Je trouve le film somptueux, et il s'agit probablement d'un des films d'animation les plus intéressants que je connaisse sur le plan visuel. Souvent psychédéliques, parfois plus classiques, mais toujours inventives, les images fournies par le film marquent par leur singularité, et le mélange perpétuel des styles graphiques crée une richesse absolument phénoménale au sein du long-métrage. Que ce soit grâce au design des personnages (opéré par Brecht Evans, auteur réputé de bandes dessinées) aux décors, à la mise en scène... je ne saurais pas trouver un seul moment du film où je n'ai pas été ébahi par ce que j'ai vu. Chaque scène possède un niveau de détails assez incroyable, et tout dans le film respire la passion pour le médium qu'il exploite, en particulier les dizaines de personnages d'arrière-plan aux styles tous différents, qui témoignent d'une envie de créer un univers totalement original, à la fois onirique et ancré dans notre réalité. La palette de couleurs utilisée est extrêmement variée, et celle-ci dépend du propriétaire avec lequel l'héroïne se trouve, tournant par exemple vers le vert et le jaune vers la fin du film. L'animation est du même niveau, extrêmement fluide, même si les protagonistes bénéficient évidemment d'un soin particulier par rapport aux personnages d'arrière-plan. Cela mis à part, le style paraîtra probablement un peu trop expérimental pour un public trop jeune (6-7 ans), au même titre qu'un film comme Le Garçon et le Monde, et je recommanderais donc de le voir avec un enfant un peu plus âgé, afin que ce soit plus compréhensible.

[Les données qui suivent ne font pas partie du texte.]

(* ===== verification/Policy.v ===== *)
(** * Server policy

    Models [src/policy.rs]: the cost of a server from its round-trip time and
    failures, and the choice of the cheapest one. *)

From S2P Require Import Prelude Float.
From Stdlib Require Import SpecFloat.

(** ** Metrics *)

Record ServerMetric : Type := mk_metric {
  round_trip_ms : f64;
  m_failures : Z;
  feature_level : Z;
  cooldown_ms : Z;
}.

Definition metric_default : ServerMetric := mk_metric (f64_of_Z 100) 0 0 0.

Definition score (metric : ServerMetric) : f64 :=
  f64_sub
    (f64_add
      (f64_add (f64_of_Z (Z.max (cooldown_ms metric) 0))
               (f64_clamp (round_trip_ms metric) (f64_of_Z 1) (f64_of_Z 60000)))
      (f64_mul (f64_of_Z (Z.max (m_failures metric) 0)) (f64_of_Z 250)))
    (f64_mul (f64_of_Z (Z.max (feature_level metric) 0)) (f64_of_Z 5)).

(** [Iterator::min_by] keeps the first of equal elements; the comparison of
    unordered scores is [Equal]. *)
Fixpoint min_score (best : nat * f64) (rest : list (nat * f64)) : nat * f64 :=
  match rest with
  | [] => best
  | x :: rest => min_score (if SFltb x.2 best.2 then x else best) rest
  end.

Definition choose_server (metrics : list ServerMetric) : option nat :=
  match imap (λ i m, (i, score m)) metrics with
  | [] => None
  | best :: rest => Some (min_score best rest).1
  end.

Definition update_rtt (previous sample : f64) (succeeded : bool) : f64 :=
  let sample := f64_clamp sample (f64_of_Z 1) (f64_of_Z 60000) in
  if SFleb previous (f64_of_Z 0) then sample
  else if succeeded
  then f64_mul_add previous (f64_lit 8 10) (f64_mul sample (f64_lit 2 10))
  else f64_min (f64_max (f64_mul previous (f64_lit 15 10)) sample) (f64_of_Z 60000).

(** ** The choice *)

Lemma min_score_elem (best : nat * f64) rest : min_score best rest ∈ best :: rest.
Proof.
  revert best; induction rest as [|x rest IH]; intros best; cbn [min_score]; [by left|].
  specialize (IH (if SFltb x.2 best.2 then x else best)).
  apply elem_of_cons in IH as [->|]; [case_match|]; by repeat (left; done) || right.
Qed.

Lemma choose_server_bound metrics i :
  choose_server metrics = Some i → (i < length metrics)%nat.
Proof.
  unfold choose_server; destruct metrics as [|m metrics]; [done|].
  cbn [imap]; intros [= <-].
  pose proof (min_score_elem (0%nat, score m) (imap ((λ i m, (i, score m)) ∘ S) metrics)) as Hin.
  apply elem_of_cons in Hin as [->|Hin]; [cbn; lia|].
  apply elem_of_lookup_imap in Hin as (j & x & -> & Hj); cbn.
  apply lookup_lt_Some in Hj; lia.
Qed.

Lemma choose_server_None metrics : choose_server metrics = None ↔ metrics = [].
Proof. unfold choose_server; by destruct metrics. Qed.

(** The order of scores is total on numbers: compare sign, exponent, mantissa. *)
Lemma SFltb_trans x y z : SFltb x y = true → SFltb y z = true → SFltb x z = true.
Proof.
  unfold SFltb, SFcompare.
  destruct x as [[]|[]| |[] mx ex], y as [[]|[]| |[] my ey], z as [[]|[]| |[] mz ez]; try done;
    change (Pos.compare_cont Eq) with Pos.compare;
    destruct (Z.compare_spec ex ey), (Z.compare_spec ey ez), (Z.compare_spec ex ez); try lia;
    try done; try (subst; destruct (Pos.compare_spec mx my), (Pos.compare_spec my mz),
      (Pos.compare_spec mx mz); cbn; done || lia).
Qed.

Lemma SFltb_irrefl x : SFltb x x = false.
Proof.
  destruct x as [[]|[]| |[] m e]; try done; unfold SFltb, SFcompare; rewrite Z.compare_refl;
    change (Pos.compare_cont Eq) with Pos.compare; by rewrite Pos.compare_refl.
Qed.

Lemma SFltb_split x y z :
  SFltb x z = true → is_nan y = false → SFltb x y = true ∨ SFltb y z = true.
Proof.
  unfold SFltb, SFcompare.
  destruct x as [[]|[]| |[] mx ex], y as [[]|[]| |[] my ey], z as [[]|[]| |[] mz ez]; try done;
    try (by left); try (by right);
    change (Pos.compare_cont Eq) with Pos.compare;
    destruct (Z.compare_spec ex ey), (Z.compare_spec ey ez), (Z.compare_spec ex ez); try lia;
    try (by left); try (by right); try done;
    subst; destruct (Pos.compare_spec mx my), (Pos.compare_spec my mz),
      (Pos.compare_spec mx mz); cbn; try (by left); try (by right); done || lia.
Qed.

Lemma min_score_nan (best : nat * f64) rest : is_nan best.2 = true → min_score best rest = best.
Proof.
  intros Hn; induction rest as [|x rest IH]; [done|]; cbn [min_score].
  assert (SFltb x.2 best.2 = false) as ->; [|done].
  destruct best as [i [| | |]]; try discriminate Hn; by destruct x as [j [| | |]].
Qed.

Lemma min_score_le (best : nat * f64) rest : SFltb best.2 (min_score best rest).2 = false.
Proof.
  revert best; induction rest as [|x rest IH]; intros best; cbn [min_score]; [apply SFltb_irrefl|].
  destruct (SFltb x.2 best.2) eqn:E; [|apply IH].
  destruct (SFltb best.2 (min_score x rest).2) eqn:F; [|done].
  pose proof (SFltb_trans _ _ _ E F) as G; by rewrite IH in G.
Qed.

(** No server is strictly cheaper than the chosen one. *)
Lemma min_score_least (best : nat * f64) rest x :
  x ∈ best :: rest → SFltb x.2 (min_score best rest).2 = false.
Proof.
  revert best; induction rest as [|z rest IH]; intros best Hx.
  - apply list_elem_of_singleton in Hx as ->; apply SFltb_irrefl.
  - apply elem_of_cons in Hx as [->|Hx]; [apply min_score_le|]; cbn [min_score].
    destruct (SFltb z.2 best.2) eqn:E; [by apply IH|].
    apply elem_of_cons in Hx as [->|Hx]; [|apply IH; by right].
    destruct (SFltb z.2 (min_score best rest).2) eqn:F; [|done].
    destruct (is_nan best.2) eqn:Hn; [by rewrite min_score_nan, E in F|].
    destruct (SFltb_split _ best.2 _ F Hn); [congruence|].
    by pose proof (min_score_le best rest); congruence.
Qed.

Si cette richesse se fait parfois au détriment de la lisibilité, le film reste appréhendable grâce à une narration plus classique, puisqu'on y suit essentiellement le périple de la chienne, de sa naissance jusqu'à sa disparition. Ce parcours permet d'aborder une quantité de thèmes assez importantes, de l'abandon aux rêves déchus, en passant même par la maladie mentale, et tous sont traités avec justesse, parfois sans une grande profondeur puisque certains thèmes n'apparaissent que peu de temps, mais jamais de façon fausse. Il y a aussi une grande symbolique qui passe à travers certaines animations, qui permet différents niveaux de lecture, et donc un intérêt tout aussi grand pour un public adulte. Je me suis pris d'affection pour l'héroïne et pour tous ses propriétaires, tous bienveillants et aux sentiments divers et variés. Cet attachement m'a permis de ressentir énormément d'émotions : de la joie en voyant la dévotion et le soutien que le petit animal procure à ses maîtres, de la tristesse en la voyant abandonnée à plusieurs reprises, de la colère, voire de la peur dans certaines situations. Ce film est émouvant à tous les instants, sans jamais entrer dans la surabondance, porté par la bande-son de Pablo Pico, un compositeur français. Cette dernière, utilisant toutes sortes d'instruments (majoritairement de la guitare et des violons) ainsi que des cœurs, participe aussi à l'ambiance singulière introduite par les dessins et l'animation, et donne un ton très optimiste à l'ensemble. Par ailleurs, la chanson du générique, à savoir Happiness is a small thing, créée pour le film, me fait un peu penser à Little Person, que l'on peut retrouver dans le générique de Synecdoche, New York (j'avoue, j'ai essentiellement écrit ça pour pouvoir mentionner ce fabuleux film de Charlie Kaufman). Mon principal reproche viserait certains dialogues qui paraissent un peu faux au niveau de leur écriture, selon moi, mais rien de vraiment dérangeant.
En conclusion, L'Extraordinaire voyage de Marona est une odyssée visuelle profondément touchante de la première à la dernière seconde. Avec son univers onirique, sa narration progressive et ses différents niveaux de lecture, il permet à tout le monde (même si je ne le conseillerai pas aux enfants les plus jeunes) d'y trouver son compte. Pour terminer, je vous recommanderai de vous intéresser aux travaux de Don Hertzfeldt (et évidemment, ceux d'Anca Damian), qui sont les seuls films qui me paraissent similaires à cette expérience.